Objet: Vulnérabilité dans Linux-PAM

Gestion du document

Référence	CERTA-2007-AVI-049
Titre	Vulnérabilité dans Linux-PAM
Date de la première version	24 janvier 2007
Date de la dernière version	24 janvier 2007
Source(s)	Note de mise à jour de la version 0.99.7.1 de Linux-PAM
Pièce(s) jointe(s)	Aucune(s)

Tableau 1: Gestion du document

Une gestion de version détaillée se trouve à la fin de ce document.

Risque

Contournement de la politique de sécurité.

Systèmes affectés

Linux-PAM version 0.99.7.0.

Résumé

Une vulnérabilité dans Linux-PAM permet à un utilisateur local de contourner la politique de sécurité du système vulnérable.

Description

Linux-PAM (Pluggable Authentication Modules for Linux) comporte une vulnérabilité dans la fonction _unix_verify_password().

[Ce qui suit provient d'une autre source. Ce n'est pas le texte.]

(** The node [x] with the key [k] is being visited; its pair is [mk]. *)
Lemma sl_wp_range_node x k mk calls σ n n' w0 w :
  rely t w0 w → Inv w → ready t o w0 → pub x 0 (sig_ k) w0 → link (w_mem w) x = Some mk →
  node_less less (sig_ k) (sig_ from) = false → called less from to (sig_ k) calls →
  seen calls w → covers x calls w →
  slack w0 ≤ σ → σ * cost (w_len w0) + 20 * above w0 x + 14 ≤ n' → n' ≤ n + 6 → 10 ≤ n →
  wp t sl_range_round (Refill n (w_len w0))
    (if lm_marked mk then continue (lm_ref mk, calls)
     else
       let! key := act (load_ptr nodes (Some x) sn_key) in
       if negb (less key to) then break calls
       else
         let! v := load_val (Some x) in
         continue (lm_ref mk, calls ++ [(key, v)])) w.
Proof.
  intros HR HI Hr0 Hx0 Hlink Hb Hcalled Hseen Hcov Hσ Hn' Hn H1.
  assert (ready t o w) as Hr by by eapply sl_ready_stable.
  assert (pub x 0 (sig_ k) w) as Hx by by eapply pub_kept.
  assert (is_Some (home (w_aux w0) !! x)) as Hxh by (eexists; apply Hx0).
  pose proof (pub_pub_ok _ _ _ _ _ _ _ _ _ (proj1 HI) Hx Hlink) as Hok.
  destruct (p_bounded _ _ _ _ _ _ _ _ Hok) as [y Hy]; [simpl; lia|].
  destruct (p_next _ _ _ _ _ _ _ _ Hok _ Hy) as (Hhy & sy & Hsy & Hlt).
  assert (pub y 0 sy w) as Hpy by done. rewrite Hy.
  destruct (lm_marked mk) eqn:Hm.
  - apply wp_ret. intros w1 HR1 _.
    eapply (sl_ranging_next x (sig_ k) y sy calls σ n n' _ w0 w w1); try done; [|lia..| |].
    + exact (called_next less from to _ _ _ Hlt Hcalled).
    + by eapply seen_kept.
    + exact (covers_marked zeroV less one 1 t from to 0 x _ mk y calls w (proj1 HI) Hx Hlink Hm Hy Hcov).
  - assert (since_call t x w) as Hsince.
    { apply (alive_since_call t from to); [exact Hr|].
      by apply (pub_sentinel _ _ _ _ _ _ _ _ _ (proj1 HI) Hx Hlink). }
    wp_pure. eapply (sl_wp_node zeroV less t _ x (sig_ k)); [lia|exact Hx|]. intros w1 nd HR1 HI1 _ Hs.
    replace (sn_key nd) with k by congruence.
    assert (pub x 0 (sig_ k) w1) as Hx1 by by eapply pub_kept.
    destruct (less k to) eqn:Hto; cbn beta iota delta [negb].
    + eapply (sl_wp_load_val zeroV less t _ x (sig_ k)); [lia|exact Hx1|by eexists|].
      intros w2 v HR2 HI2 Hv. assert (rely t w w2) as HR02 by by trans w1.
      apply wp_ret. intros w3 HR3 _. assert (rely t w w3) as HR03 by by trans w2.
      eapply (sl_ranging_next x (sig_ k) y sy _ σ _ n' _ w0 w w3); try done; [|lia..| |].
      * exact (called_more less from to k v calls sy Hb Hto Hlt Hcalled).
      * eapply seen_kept; [exact HR3|]. apply seen_more; [by eapply seen_kept|].
        apply (got_call zeroV less one 1 t from to 0 x (sig_ k)); try done;
          [apply HI2|by eapply sl_ready_stable|by eapply pub_kept|].
        exact (since_call_stable zeroV less one 1 (proj1 HR02) x 0 (sig_ k) Hx ltac:(by eexists) Hsince).
      * exact (covers_next zeroV less one 1 t from to 0 x _ k v mk y calls w (proj1 HI) Hx Hlink Hy eq_refl Hcov).
    + apply wp_ret. intros w2 HR2 HI2. assert (rely t w w2) as HR02 by by trans w1.
      eapply (sl_range_ends x (sig_ k)); [done|by eapply sl_ready_stable|by eapply pub_kept|done|..].
      * by eapply seen_kept.
      * by eapply covers_kept.
      * by right.
Qed.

Celle-ci permet à un utilisateur local d'acquérir un accès à la machine si le condensé (hash) de son mot de passe dans le fichier /etc/shadow ou /etc/passwd est construit de façon particulière.

Solution

Se référer au bulletin de sécurité de l'éditeur pour l'obtention des correctifs (cf. section Documentation).

Documentation

Note de mise à jour de Linux-PAM version 0.99.7.1 :

http://www.redhat.com/archives/pam-list/2007-january/msg00017.html

Référence CVE CVE-2007-0003 :

https://www.cve.org/CVERecord?id=CVE-2007-0003

Gestion détaillée du document

le 24 janvier 2007: version initiale.